Lemma serve_storeSound `{Helpers} (runtime : Runtime) (req : Request) (st : Store) :
  storeSound st -> storeSound (snd (serve runtime req st)).
Proof.
  intros Hst. rewrite serve_store. unfold dispatch.
  destruct (route req) as [| | | |query|query|query|idParam|b|idParam b|idParam|];
    try done;
    rewrite bind_run, authenticateApiKey_run;
    (destruct (apiKey req) as [k|]; [|done]);
    (destruct (bool_decide (k ∈ validApiKeys)); [|done]); cbn beta iota.
  - by rewrite listProducts_store.
  - by rewrite searchProducts_store.
  - by rewrite productStats_store.
  - by rewrite getProduct_store.
  - rewrite bind_run.
    destruct (validateProductCreation_run b st) as [[e ->]|[valid ->]]; [done|].
    apply (Moves_storeSound (OpCreate valid) st);
      [apply (step_Moves (OpCreate valid))|done].
  - rewrite bind_run.
    destruct (validateProductUpdate_run b st) as [[e He]|He]; rewrite He; [done|].
    apply (Moves_storeSound (OpUpdate idParam b) st);
      [apply (step_Moves (OpUpdate idParam b))|done].
  - apply (Moves_storeSound (OpDelete idParam) st);
      [apply (step_Moves (OpDelete idParam))|done].
Qed.

(** X2: whatever requests the server is sent, with or without a key,
    well-formed or not, the store it ends with holds pairwise different
    ids, each at least 1 and below the counter, and a counter of at
    least 4. *)
Theorem server_keeps_ids_unique `{Helpers} (runtime : Runtime) (reqs : list Request) :
  let st := snd (serveAll runtime reqs initialStore) in
  NoDup (id <$> products st)
  /\ (forall p, p ∈ products st -> 1 <= id p < nextId st)
  /\ 4 <= nextId st.
Proof.
  assert (Hall : forall st, storeSound st ->
                   storeSound (snd (serveAll runtime reqs st))).
  { induction reqs as [|req reqs IH]; intros st Hst; [done|].
    cbn [serveAll]. pose proof (serve_storeSound runtime req st Hst) as Hnext.
    destruct (serve runtime req st) as [res st1]. cbn [snd] in Hnext.
    specialize (IH st1 Hnext).
    by destruct (serveAll runtime reqs st1) as [rest st2]. }
  apply (Hall initialStore initialStore_sound).
Qed.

○ ○ ○ ○ ○

■ What is expected ■
Repeat, exactly as they stand above, the lines from the line with "- by rewrite listProducts_store." to the line with "specialize (IH st1 Hnext).", both lines included.

■ Response box ■
  - by rewrite listProducts_store.
  - by rewrite searchProducts_store.
  - by rewrite productStats_store.
  - by rewrite getProduct_store.
  - rewrite bind_run.
    destruct (validateProductCreation_run b st) as [[e ->]|[valid ->]]; [done|].
    apply (Moves_storeSound (OpCreate valid) st);
      [apply (step_Moves (OpCreate valid))|done].
  - rewrite bind_run.
    destruct (validateProductUpdate_run b st) as [[e He]|He]; rewrite He; [done|].
    apply (Moves_storeSound (OpUpdate idParam b) st);
      [apply (step_Moves (OpUpdate idParam b))|done].
  - apply (Moves_storeSound (OpDelete idParam) st);
      [apply (step_Moves (OpDelete idParam))|done].
Qed.

(** X2: whatever requests the server is sent, with or without a key,
    well-formed or not, the store it ends with holds pairwise different
    ids, each at least 1 and below the counter, and a counter of at
    least 4. *)
Theorem server_keeps_ids_unique `{Helpers} (runtime : Runtime) (reqs : list Request) :
  let st := snd (serveAll runtime reqs initialStore) in
  NoDup (id <$> products st)
  /\ (forall p, p ∈ products st -> 1 <= id p < nextId st)
  /\ 4 <= nextId st.
Proof.
  assert (Hall : forall st, storeSound st ->
                   storeSound (snd (serveAll runtime reqs st))).
  { induction reqs as [|req reqs IH]; intros st Hst; [done|].
    cbn [serveAll]. pose proof (serve_storeSound runtime req st Hst) as Hnext.
    destruct (serve runtime req st) as [res st1]. cbn [snd] in Hnext.
    specialize (IH st1 Hnext).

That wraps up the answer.